Le seuil anaérobie correspond à l'intensité maximale que vous pouvez soutenir pendant 45 à 60 minutes, soit environ 83-88% de votre VMA. Au-delà de ce seuil, l'acide lactique s'accumule plus vite qu'il n'est éliminé. Travailler au seuil (séances de 20-40 minutes en continu ou en fractionné long type 3×10 min) améliore votre capacité à courir vite longtemps. C'est la zone clé pour le semi-marathon et le marathon.

À quoi sert le fractionné court (200m, 400m, 1000m) ?

Le fractionné court se court à 95-105% de VMA. Les séries de 200m et 400m développent la vitesse et l'économie de course. Les séries de 1000m (type 10×1000m) sont la séance reine pour améliorer la VMA. Le temps de récupération entre les répétitions est généralement égal au temps d'effort (récup 1:1) pour les séries courtes, et de 1 à 2 minutes pour les 1000m.

Comment utiliser les zones d'allure dans un plan d'entraînement ?

La règle d'or est le 80/20 : 80% du volume en endurance facile (EF), 20% en intensité. Une semaine type pourrait être : lundi repos, mardi fractionné VMA, mercredi EF, jeudi seuil/tempo, vendredi repos ou EF courte, samedi EF longue, dimanche repos. Chaque zone a son rôle : ne remplacez pas une séance d'EF par du seuil « parce que c'est plus efficace ». Le corps a besoin des deux.

C'est quoi la formule de Riegel pour prédire un chrono ?

La formule de Riegel est : T2 = T1 × (D2/D1)^1.06, où T1 est votre chrono sur la distance D1 et T2 le chrono prédit sur D2. L'exposant 1.06 reflète la perte de vitesse naturelle quand la distance augmente. Notre calculateur ajuste cet exposant selon votre profil : 1.04 pour les coureurs endurants (meilleurs en long), 1.08 pour les coureurs rapides (meilleurs en court), et selon votre volume d'entraînement.

Comment améliorer sa VMA ?

La VMA s'améliore principalement par le fractionné court à 95-105% de VMA : séries de 200m à 1000m avec récupération active. 1 à 2 séances par semaine suffisent. La progression est rapide les premiers mois (1-2 km/h), puis ralentit. Un débutant qui passe de 0 à 3 séances/semaine peut gagner 2 km/h de VMA en 3 mois. Attention : le volume en endurance fondamentale est tout aussi important pour progresser à long terme.

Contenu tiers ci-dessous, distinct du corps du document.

(* ===== verification/AsyncSerialize.v ===== *)
(** * Asynchronous framing: capnp-futures/src/serialize.rs and the functions at
    the end of capnp-futures/src/serialize_packed.rs

    The crate has its own copy of the framing code, over futures.  An [async
    fn] runs its body in order, and each [.await] in it is one of the helpers
    of [AsyncReadExt] and [AsyncWriteExt]; so the bodies are state monad code
    over these classes.  [SegmentLengthsBuilder], [OwnedSegments] and the loop
    over the lengths are those of the synchronous crate ([Serialize]).
    [Error::failed] is the error [Failed]. *)

From S2P Require Import Prelude.
From S2P Require Import ReadLimiter.
From S2P Require Import Segments.
From S2P Require Import Serialize.
From S2P Require Import AsyncIo.
From S2P Require Import AsyncPacked.
(** ** Reading *)

Definition parse_segment_table_first (buf : list byte) : outcome (Z * Z) :=
  count1 ← from_le_bytes buf 0;
  let segment_count := wrap32 (count1 + 1) in
  if 512 <=? segment_count then Err Failed
  else if segment_count =? 0 then Err Failed
  else first_segment_len ← from_le_bytes buf 4; Ok (segment_count, first_segment_len).

Section read.
Context {R : Type} `{AsyncReadExt R}.

(** The block that fills [buf]; [None] at the end of the stream *)
Definition async_first_word : ST R (option (list byte)) :=
  bs ← async_read 8;
  if (length bs =? 0)%nat then ret None
  else if (length bs <? 8)%nat then
    rest ← async_read_exact (8 - length bs); ret (Some (bs ++ rest))
  else ret (Some bs).

Definition async_check_limit (options : ReaderOptions) (words : Z) : outcome unit :=
  match traversal_limit_in_words options with
  | Some limit => if limit <? words then Err Failed else Ok tt
  | None => Ok tt
  end.

Definition async_read_segment_table (options : ReaderOptions) : ST R (option SegmentLengthsBuilder) :=
  first ← async_first_word;
  match first with
  | None => ret None
  | Some buf =>
      '(segment_count, first_segment_length) ← lift (parse_segment_table_first buf);
      b ← lift (try_push_segment first_segment_length SegmentLengthsBuilder_with_capacity);
      b ← (if 1 <? segment_count then
             let n := Z.to_nat (segment_count - 1) in
             if segment_count <? 4 then
               buf ← async_read_exact 8;
               stateless (push_lengths buf n b)
             else
               segment_sizes ← async_read_exact (Z.to_nat (Z.ldiff segment_count 1 * 4));
               stateless (push_lengths segment_sizes n b)
           else ret b);
      lift (async_check_limit options (total_words b)) ;;
      ret (Some b)
  end.

Definition async_read_segments (owned : OwnedSegments) (options : ReaderOptions) :
    ST R (Reader OwnedSegments) :=
  bytes ← async_read_exact (length (owned_space owned));
  ret (Reader_new {| owned_indices := owned_indices owned; owned_space := bytes |} options).

Definition async_try_read_message (options : ReaderOptions) : ST R (option (Reader OwnedSegments)) :=
  t ← async_read_segment_table options;
  match t with
  | None => ret None
  | Some b => m ← async_read_segments (into_owned_segments b) options; ret (Some m)
  end.

Definition async_read_message (options : ReaderOptions) : ST R (Reader OwnedSegments) :=
  t ← async_try_read_message options;
  match t with Some s => ret s | None => fails Failed end.
End read.

(** ** Writing *)

(** [OutputSegments] as the list of its slices *)
Class AsOutputSegments (M : Type) := as_output_segments : M -> list (list byte).
#[export] Instance segments_as_output : AsOutputSegments (list (list byte)) := fun l => l.

Definition segment_len_le (segments : list (list byte)) (idx : Z) : outcome (list byte) :=
  segment ← unwrap (segments !! Z.to_nat idx);
  Ok (to_le_bytes (wrap32 (Z.of_nat (length segment) / 8))).

(** [for idx in 1..segment_count] *)
Definition async_put_lengths (segments : list (list byte)) (segment_count : Z) (buf : list byte) :
    outcome (list byte) :=
  fst (fold_range (Z.to_nat (segment_count - 1)) 1 buf
    (fun idx buf => bs ← lift (segment_len_le segments idx);
                    lift (copy_from_slice buf ((idx - 1) * 4) bs)) tt).

Section write.
Context {W : Type} `{AsyncWriteExt W}.

Definition async_write_segment_table (segments : list (list byte)) : ST W unit :=
  let segment_count := Z.of_nat (length segments) in
  count1 ← lift (usub (wrap32 segment_count) 1);
  buf ← lift (copy_from_slice (zeros 8) 0 (to_le_bytes count1));
  len0 ← lift (segment_len_le segments 0);
  buf ← lift (copy_from_slice buf 4 len0);
  async_write_all buf ;;
  if 1 <? segment_count then
    if segment_count <? 4 then
      buf ← lift (async_put_lengths segments segment_count buf);
      buf ← (if segment_count =? 2 then lift (copy_from_slice buf 4 (zeros 4)) else ret buf);
      async_write_all buf
    else
      buf ← lift (async_put_lengths segments segment_count (zeros (Z.ldiff segment_count 1 * 4)));
      buf ← (if segment_count mod 2 =? 0
             then
               start_idx ← lift (usub (Z.of_nat (length buf)) 4);
               lift (copy_from_slice buf start_idx (zeros 4))
             else ret buf);
      async_write_all buf
  else ret tt.

Fixpoint async_write_segments (segments : list (list byte)) : ST W unit :=
  match segments with
  | [] => ret tt
  | segment :: segments => async_write_all segment ;; async_write_segments segments
  end.

Definition async_write_message {M} `{AsOutputSegments M} (message : M) : ST W unit :=
  let segments := as_output_segments message in
  async_write_segment_table segments ;;
  async_write_segments segments.
End write.

(** ** Packed messages *)

Section packed.
Context {R : Type} `{AsyncReadExt (PackedRead R)}.

Definition async_packed_try_read_message (options : ReaderOptions) : ST R (option (Reader OwnedSegments)) := fun r =>
  let '(o, p) := async_try_read_message options (PackedRead_new r) in (o, inner p).

Definition async_packed_read_message (options : ReaderOptions) : ST R (Reader OwnedSegments) :=
  t ← async_packed_try_read_message options;
  match t with Some s => ret s | None => fails Failed end.

(** [FinishPendingWrites::poll]; [polls] bounds how often the executor polls
    it. *)
Context {W : Type} `{AsyncWrite W} `{AsyncWriteExt (PackedWrite W)}.

Definition FinishPendingWrites_poll : ST (PackedWrite W) (Poll unit) := finish_pending_writes.

Definition async_packed_write_message {M} `{AsOutputSegments M} (polls : nat) (message : M) : ST W unit := fun w =>
  let '(o, p) := (async_write_message message ;; await polls FinishPendingWrites_poll) (PackedWrite_new w) in
  (o, w_inner p).
End packed.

Quelle est la différence entre VMA et VO2max ?

La VO2max est le débit maximal d'oxygène que vos poumons et muscles peuvent utiliser, mesuré en ml/kg/min en laboratoire. La VMA est la vitesse de course à laquelle vous atteignez votre VO2max. Deux coureurs avec la même VO2max peuvent avoir des VMA différentes si l'un a une meilleure économie de course (foulée plus efficace). En pratique, la VMA est plus utile car elle se mesure sur le terrain et donne directement des allures d'entraînement.

Pourquoi mes prédictions de chrono marathon sont trop optimistes ?

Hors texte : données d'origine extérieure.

(* ===== verification/AsyncSerializeOk.v ===== *)
(** * The asynchronous framing does what the synchronous framing does

    Reading: over any lawful reader, whatever pieces its bytes arrive in, the
    result is that of the synchronous code on the bytes as a slice, and the
    same bytes are left; only the kind of an error differs.  Writing: the same
    buffers are written in the same order. *)

From S2P Require Import Prelude.
From S2P Require Import Io.
From S2P Require Import Packed.
From S2P Require Import PackedSpec.
From S2P Require Import ReadLimiter.
From S2P Require Import Segments.
From S2P Require Import Serialize.
From S2P Require Import SerializeSpec.
From S2P Require Import SerializeSpec.
From S2P Require Import AsyncIo.
From S2P Require Import AsyncPacked.
From S2P Require Import AsyncSerialize.
(** ** Slices as readers *)

Lemma slice_read_exact n (s : list byte) :
  read_exact n s = if (n <=? length s)%nat then (Ok (take n s), drop n s) else (Err FailedToFillTheWholeBuffer, []).
Proof.
  unfold read_exact. destruct (Nat.eqb_spec n 0) as [->|Hn]; [by rewrite drop_0|].
  cbn [read_exact_loop]. destruct (Nat.eqb_spec n 0); [done|].
  rewrite (ST_bind_ok _ _ s (take n s) (drop n s)) by done. rewrite length_take.
  destruct (Nat.eqb_spec (Nat.min n (length s)) 0) as [E|E].
  - destruct (Nat.leb_spec n (length s)); [lia|]. rewrite drop_ge by lia. done.
  - cbn [app]. destruct (Nat.leb_spec n (length s)) as [Hle|Hle].
    + rewrite Nat.min_l, Nat.sub_diag by done. destruct n; [done|]. done.
    + rewrite Nat.min_r, (drop_ge s) by lia. destruct n as [|n]; [lia|]. cbn [read_exact_loop].
      destruct (Nat.eqb_spec (S n - length s) 0); [lia|].
      rewrite (ST_bind_ok _ _ [] [] []); [done|]. unfold read, slice_read. by rewrite take_nil, drop_nil.
Qed.

(** ** Reading *)

Section read.
Context {R : Type} `{AsyncReadExtSpec R}.

(** [r] has the bytes [c] left, and is at a word boundary of its stream. *)
Definition at_word (r : R) (c : list byte) : Prop := sends r c /\ (length c mod granule (R:=R) = 0)%nat.

(** The asynchronous run [x] ends as the synchronous run [y] does. *)
Definition agrees {A} (x : outcome A * R) (y : outcome A * list byte) : Prop :=
  match fst y with
  | Ok a => fst x = Ok a /\ at_word (snd x) (snd y)
  | Err _ => exists e, fst x = Err e
  | o => fst x = o
  end.

Lemma agrees_bind {A B} (f : ST R A) (g : ST (list byte) A) (k : A -> ST R B) (k' : A -> ST (list byte) B) r c :
  agrees (f r) (g c) -> (forall a r c, at_word r c -> agrees (k a r) (k' a c)) ->
  agrees (bind f k r) (bind g k' c).
Proof.
  unfold agrees, bind. cbn [ST_monad]. destruct (f r) as [o r1], (g c) as [o' c1]. cbn [fst snd].
  intros Hf Hk. destruct o' as [a|e'| | |].
  - destruct Hf as [-> Hw]. by apply Hk.
  - destruct Hf as [e ->]. by exists e.
  - by subst o.
  - by subst o.
  - by subst o.
Qed.

Lemma agrees_ret {A} (a : A) r c : at_word r c -> agrees (ret a r) (ret a c).
Proof. by split. Qed.
Lemma agrees_lift {A} (o : outcome A) r c : at_word r c -> agrees (lift o r) (lift o c).
Proof. intros Hw. unfold agrees, lift. destruct o; cbn; try done. by eexists. Qed.
Lemma agrees_stateless {A} (f : ST unit A) r c : at_word r c -> agrees (stateless f r) (stateless f c).
Proof. apply agrees_lift. Qed.
(** Errors of the same place but of another kind *)
Lemma agrees_error {A} (o o' : outcome A) r c : at_word r c -> (o = o' \/ exists e e', o = Err e /\ o' = Err e') ->
  agrees (lift o r) (lift o' c).
Proof. intros Hw [->|(e & e' & -> & ->)]; [by apply agrees_lift|by eexists]. Qed.

Lemma granule_multiple n : (n mod 8 = 0)%nat -> (n mod granule (R:=R) = 0)%nat.
Proof.
  intros Hn. pose proof granule_word. pose proof (Nat.Div0.div_mod n 8). pose proof (Nat.Div0.div_mod 8 (granule (R:=R))).
  replace n with ((8 / granule (R:=R) * (n / 8)) * granule (R:=R))%nat by nia. apply Nat.Div0.mod_mul.
Qed.

Lemma at_word_drop n (c : list byte) : (length c mod granule (R:=R) = 0)%nat -> (n mod 8 = 0)%nat ->
  (n <= length c)%nat -> (length (drop n c) mod granule (R:=R) = 0)%nat.
Proof.
  intros Hc Hn Hl. pose proof (granule_multiple n Hn) as Hg.
  rewrite <- (take_drop n c), length_app, length_take, Nat.min_l, Nat.Div0.add_mod, Hg, Nat.add_0_l, Nat.Div0.mod_mod in Hc by done.
  done.
Qed.

Lemma read_exact_agrees n r c : at_word r c -> (n mod 8 = 0)%nat -> agrees (async_read_exact n r) (read_exact n c).
Proof.
  intros [Hs Hc] Hn. pose proof (granule_multiple n Hn) as Hg. rewrite slice_read_exact.
  destruct (Nat.leb_spec n (length c)) as [Hl|Hl].
  - destruct (async_read_exact_spec r c n Hs ltac:(lia) Hl) as (r' & -> & Hs'). split; [done|]. split; [done|].
    by apply at_word_drop.
  - destruct (async_read_exact_eof r c n Hs ltac:(lia) Hl) as (r' & ->). by eexists.
Qed.

Lemma first_word_agrees r c : at_word r c -> agrees (async_first_word r) (read_first_word c).
Proof.
  intros [Hs Hc]. pose proof (granule_word (R:=R)) as Hg.
  destruct (async_read_spec r c 8 Hs ltac:(lia) ltac:(lia)) as (bs & r1 & c1 & E & Hl & Hnil & -> & Hs1).
  unfold async_first_word, read_first_word. rewrite (ST_bind_ok _ _ _ _ _ E).
  rewrite (ST_bind_ok _ _ (bs ++ c1) (take 8 (bs ++ c1)) (drop 8 (bs ++ c1))) by done.
  destruct (Nat.eqb_spec (length bs) 0) as [E0|E0].
  { apply nil_length_inv in E0. subst bs. specialize (Hnil eq_refl). cbn [app] in *. subst c1. by split. }
  assert (Hcong : ((8 - length bs) mod granule (R:=R) = length c1 mod granule (R:=R))%nat).
  { apply congruent_rest; [congruence|done|apply granule_pos]. }
  rewrite length_take, length_app.
  destruct (Nat.eqb_spec (Nat.min 8 (length bs + length c1)) 0); [lia|].
  destruct (Nat.ltb_spec (length bs) 8) as [H8|H8].
  - destruct (Nat.leb_spec (8 - length bs) (length c1)) as [Hle|Hle].
    + destruct (async_read_exact_spec r1 c1 (8 - length bs)%nat Hs1 Hcong Hle) as (r2 & E2 & Hs2).
      rewrite (ST_bind_ok _ _ _ _ _ E2). destruct (Nat.ltb_spec (Nat.min 8 (length bs + length c1)) 8); [lia|].
      assert (Ht : take 8 (bs ++ c1) = bs ++ take (8 - length bs) c1) by by rewrite take_app, (take_ge bs) by lia.
      rewrite <- Ht. split; [done|]. cbn [snd ret ST_monad].
      split; [by rewrite drop_app, (drop_ge bs) by lia|]. apply at_word_drop; [done|done|rewrite length_app; lia].
    + destruct (async_read_exact_eof r1 c1 (8 - length bs)%nat Hs1 Hcong Hle) as (r2 & E2).
      destruct (Nat.ltb_spec (Nat.min 8 (length bs + length c1)) 8); [|lia].
      unfold bind at 1 2. cbn [ST_monad]. rewrite E2, slice_read_exact, length_drop, length_app.
      destruct (Nat.leb_spec (8 - Nat.min 8 (length bs + length c1)) (length bs + length c1 - 8)); [lia|]. by eexists.
  - destruct (Nat.ltb_spec (Nat.min 8 (length bs + length c1)) 8); [lia|].
    rewrite take_app_length', drop_app_length' by lia. split; [done|]. split; [done|].
    rewrite length_app, Nat.Div0.add_mod in Hc. replace (length bs) with 8%nat in Hc by lia.
    by rewrite Hg, Nat.add_0_l, Nat.Div0.mod_mod in Hc.
Qed.

Lemma agrees_bind_lift {A B} (o : outcome A) (k : A -> ST R B) (k' : A -> ST (list byte) B) r c :
  at_word r c -> (forall a, o = Ok a -> agrees (k a r) (k' a c)) -> agrees (bind (lift o) k r) (bind (lift o) k' c).
Proof. intros Hw Hk. unfold agrees, bind, lift. cbn [ST_monad fst]. destruct o; try done; [by apply Hk|by eexists]. Qed.

Lemma lengths_agree n sizes b r c : (n mod 8 = 0)%nat -> at_word r c ->
  agrees (bind (async_read_exact n) (fun buf => stateless (push_lengths buf sizes b)) r)
         (bind (read_exact n) (fun buf => stateless (push_lengths buf sizes b)) c).
Proof. intros Hn Hw. apply agrees_bind; [by apply read_exact_agrees|]. intros a r' c' Hw'. by apply agrees_stateless. Qed.

Lemma table_size_words sc : 0 <= sc -> (Z.to_nat (Z.ldiff sc 1 * 4) mod 8 = 0)%nat.
Proof.
  intros Hsc. rewrite ldiff_1 by done. replace (Z.to_nat (2 * (sc / 2) * 4)) with (Z.to_nat (sc / 2) * 8)%nat.
  - apply Nat.Div0.mod_mul.
  - pose proof (Z.div_pos sc 2). lia.
Qed.

Lemma read_table_agrees options r c : at_word r c ->
  agrees (async_read_segment_table options r) (read_segment_table options c).
Proof.
  intros Hw. apply agrees_bind; [by apply first_word_agrees|]. clear r c Hw. intros [buf|] r c Hw; [|by apply agrees_ret].
  unfold parse_segment_table_first. destruct (from_le_bytes buf 0) as [count1|e| | |]; [|by eexists|done..].
  rewrite (lift_bind_ok (Ok count1) _ c count1) by done. cbn [bind outcome_monad]. cbv zeta.
  set (sc := wrap32 (count1 + 1)). unfold SEGMENTS_COUNT_LIMIT.
  destruct (512 <=? sc); [by eexists|]. destruct (sc =? 0); [by eexists|]. cbn [orb].
  destruct (from_le_bytes buf 4) as [len0|e| | |]; [|by eexists|done..].
  cbn [bind outcome_monad]. rewrite (lift_bind_ok (Ok (sc, len0)) _ r (sc, len0)), (lift_bind_ok (Ok len0) _ c len0) by done.
  apply agrees_bind_lift; [done|]. intros b _. apply agrees_bind.
  - destruct (1 <? sc); [|by apply agrees_ret]. cbv zeta. destruct (sc <? 4); apply lengths_agree; try done.
    apply table_size_words. apply wrap32_range.
  - clear r c Hw b. intros b r c Hw. unfold async_check_limit, check_traversal_limit.
    destruct (traversal_limit_in_words options) as [v|]; [destruct (v <? total_words b); [by eexists|]|];
      by apply agrees_bind_lift, (fun _ _ => agrees_ret _ r c Hw).
Qed.

Lemma read_segments_agrees b options r c : at_word r c ->
  agrees (async_read_segments (into_owned_segments b) options r) (read_segments (into_owned_segments b) options c).
Proof.
  intros Hw. apply agrees_bind; [|intros bytes r' c' Hw'; by apply agrees_ret].
  apply read_exact_agrees; [done|]. cbn [into_owned_segments owned_space]. rewrite length_zeros.
  destruct (Z.le_gt_cases 0 (total_words b)).
  - rewrite Z2Nat.inj_mul by lia. change (Z.to_nat 8) with 8%nat. rewrite Nat.mul_comm. apply Nat.Div0.mod_mul.
  - replace (Z.to_nat (8 * total_words b)) with 0%nat by lia. done.
Qed.

Lemma try_read_agrees options r c : at_word r c ->
  agrees (async_try_read_message options r) (try_read_message options c).
Proof.
  intros Hw. apply agrees_bind; [by apply read_table_agrees|]. clear r c Hw. intros [b|] r c Hw; [|by apply agrees_ret].
  apply agrees_bind; [by apply read_segments_agrees|]. intros m r' c' Hw'. by apply agrees_ret.
Qed.
End read.

(** ** Writing *)

(** [write_all(..).await] as the [write_all] of the synchronous trait *)
Definition awaited_write {W} `{AsyncWriteExt W} : Write W := async_write_all.

Lemma fold_range_ext {S A} n (f g : Z -> A -> ST S A) : forall lo acc s,
  (forall i a s, lo <= i < lo + Z.of_nat n -> f i a s = g i a s) -> fold_range n lo acc f s = fold_range n lo acc g s.
Proof.
  induction n as [|n IH]; intros lo acc s Hfg; [done|]. cbn [fold_range]. unfold bind. cbn [ST_monad].
  rewrite Hfg by lia. destruct (g lo acc s) as [[] ?]; try done. apply IH. intros j x s' Hj. apply Hfg. lia.
Qed.

Section write.
Context (l : list (list byte)) (Hl : Z.of_nat (length l) < 2 ^ 32).

Lemma segment_len_le_sync idx : 0 <= idx < 2 ^ 32 -> segment_len_le l idx = segment_len_bytes l idx.
Proof.
  intros Hi. unfold segment_len_le, segment_len_bytes, segment_at. cbn [get_segment list_segments].
  rewrite wrap32_small by done. unfold nth_segment. done.
Qed.

Lemma async_put_lengths_sync buf :
  async_put_lengths l (Z.of_nat (length l)) buf = put_lengths l (Z.of_nat (length l)) buf.
Proof.
  unfold async_put_lengths, put_lengths. f_equal. apply fold_range_ext. intros i x s Hi.
  by rewrite segment_len_le_sync by lia.
Qed.

Lemma async_write_table_sync {W} `{AsyncWriteExt W} (w : W) :
  async_write_segment_table l w = @write_segment_table_internal _ _ W awaited_write l w.
Proof.
  unfold async_write_segment_table, write_segment_table_internal. rewrite segment_len_le_sync by lia.
  rewrite (lift_bind_ok (segments_len l) _ w (Z.of_nat (length l))) by done. cbv zeta.
  do 4 (apply ST_bind_ext; intros ? ?). apply ST_bind_ext; intros [] ?.
  destruct (1 <? Z.of_nat (length l)); [|done]. rewrite !async_put_lengths_sync. done.
Qed.

Lemma async_write_segments_sync {W} `{AsyncWriteExt W} s (w : W) :
  async_write_segments s w = @write_chunks W awaited_write s w.
Proof.
  revert w. induction s as [|c s IH]; intros w; [done|]. cbn [async_write_segments write_chunks].
  apply ST_bind_ext. intros [] w'. apply IH.
Qed.

(** The buffers written are those of the synchronous code. *)
Lemma async_write_message_ok {W} `{AsyncWriteExt W} (w : W) : frameable l ->
  async_write_message l w = @write_chunks W awaited_write (frame_chunks l) w.
Proof.
  intros Hf. unfold frame_chunks. rewrite write_chunks_app. unfold async_write_message, as_output_segments, segments_as_output.
  unfold bind. cbn [ST_monad]. rewrite async_write_table_sync, (write_table_ok l l (list_represents l) Hf).
  destruct (write_chunks (table_chunks l) w) as [[] w1]; try done. apply async_write_segments_sync.
Qed.
End write.

Section lawful.
Context {W : Type} `{AsyncWriteExtSpec W}.

Lemma write_chunks_lawful cs : forall (w : W) d, takes w d [] -> Forall writable cs ->
  exists w', @write_chunks W awaited_write cs w = (Ok tt, w') /\ takes w' (d ++ concat cs) [] /\
    (write_patience w' <= write_patience w)%nat.
Proof.
  induction cs as [|c cs IH]; intros w d Ht Hcs; cbn [write_chunks concat].
  { exists w. rewrite app_nil_r. by split_and!. }
  inversion_clear Hcs as [|? ? Hc Hcs']. destruct (async_write_all_spec w d c (takes_next w d c Ht Hc)) as (w1 & E & Ht1 & Hm1).
  rewrite (ST_bind_ok _ _ w tt w1) by done. destruct (IH w1 _ Ht1 Hcs') as (w2 & E2 & Ht2 & Hm2).
  exists w2. rewrite E2, app_assoc. split_and!; [done|done|lia].
Qed.

Lemma async_write_message_lawful l (w : W) d : frameable l -> takes w d [] -> Forall writable (frame_chunks l) ->
  exists w', async_write_message l w = (Ok tt, w') /\ takes w' (d ++ frame l) [] /\
    (write_patience w' <= write_patience w)%nat.
Proof.
  intros Hf Ht Hc. destruct (write_chunks_lawful _ w d Ht Hc) as (w' & E & Ht'). exists w'. split; [|done].
  rewrite async_write_message_ok; [done| |done]. by destruct Hf as (_ & ? & _).
Qed.
End lawful.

La formule de Riegel suppose un entraînement adapté à la distance cible. Si vous entrez un chrono de 10km mais courez moins de 40 km/semaine, votre prédiction marathon sera optimiste car vous manquez de fond. Utilisez les options avancées pour indiquer votre volume hebdomadaire : le calculateur ajustera la prédiction. Autres facteurs non modélisés : nutrition en course, chaleur, parcours vallonné, gestion de course.

Comment adapter ses allures en côte, chaleur ou altitude ?

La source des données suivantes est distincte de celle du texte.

Lemma async_packed_roundtrip_witness :
  readable DEFAULT_READER_OPTIONS two_segments /\
  @AsyncWriteExtSpec (PackedWrite Sink) _ _ write_helpers /\ @AsyncReadExtSpec (PackedRead Arrivals) _ _ read_helpers /\
  exists w' out, @async_packed_write_message _ _ write_helpers _ _ 20 two_segments stalling_sink = (Ok tt, w') /\
    takes w' out [] /\
    forall r rest c', sends (R:=Arrivals) r (out ++ rest) -> unpacks rest c' ->
      exists m r', @async_packed_try_read_message _ read_helpers DEFAULT_READER_OPTIONS r = (Ok (Some m), r') /\
        represents (into_segments m) two_segments /\ arena m = ReaderArenaImpl_new (into_segments m) DEFAULT_READER_OPTIONS.
Proof.
  assert (Hr : readable DEFAULT_READER_OPTIONS two_segments).
  { split; [|done]. split; [done|]. split; [done|]. by repeat constructor. }
  split; [exact Hr|]. split; [apply polling_write_spec|]. split; [apply polling_read_spec|].
  apply (@async_packed_roundtrip Sink Arrivals _ _ _ _ sink_any arrivals_bytes write_helpers polling_write_spec
    read_helpers polling_read_spec DEFAULT_READER_OPTIONS two_segments stalling_sink 20 Hr); [| |done|vm_compute; lia].
  - intros v. vm_compute. by intros [= <-].
  - assert (E : forallb (fun c => length c <? 2048)%nat (frame_chunks two_segments) = true) by (vm_compute; reflexivity).
    apply List.Forall_forall. intros c Hc. apply short_runs_small, Nat.ltb_lt. by apply (proj1 (forallb_forall _ _) E).
Defined.

(** ** Where the packed streams go wrong *)

(** The length of a run is cut to a byte: 257 words of zeroes are written as
    one. *)
Example long_run_is_lost :
  let '(o, s) := (write_buffers 100 [repeat Byte.x00 (257 * 8)] ;; await 1 finish_pending_writes)
                   (PackedWrite_new {| sunk := []; script := [] |}) in
  o = Ok tt /\ sunk (w_inner s) = [Byte.x00; Byte.x00] /\ unpacks [Byte.x00; Byte.x00] (repeat Byte.x00 8).
Proof.
  vm_compute. split; [done|]. split; [done|]. rewrite <- (app_nil_r (_ :: _)).
  apply (unpacks_group [Byte.x00; Byte.x00] (repeat Byte.x00 8) [] []); [exact (group_zeroes Byte.x00)|constructor].
Qed.

(** A flush between two calls of [poll_write] panics when the inner writer was
    pending after the tag of a run. *)
Example flush_in_a_run_panics :
  fst ((poll_write (repeat Byte.x00 16) ;; poll_flush)
         (PackedWrite_new {| sunk := []; script := [Some 0%nat; None] |})) = Panic.
Proof. vm_compute. reflexivity. Qed.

En côte : ralentissez pour maintenir le même effort cardiaque (comptez +20-30 sec/km par 100m de dénivelé positif). Par temps chaud (>25°C) : ajoutez 10 à 20 secondes par kilomètre et hydratez-vous davantage. En altitude (>1500m) : les performances baissent d'environ 3% par tranche de 500m au-dessus de 1500m. Adaptez vos objectifs de chrono en conséquence, surtout sur les trails en montagne.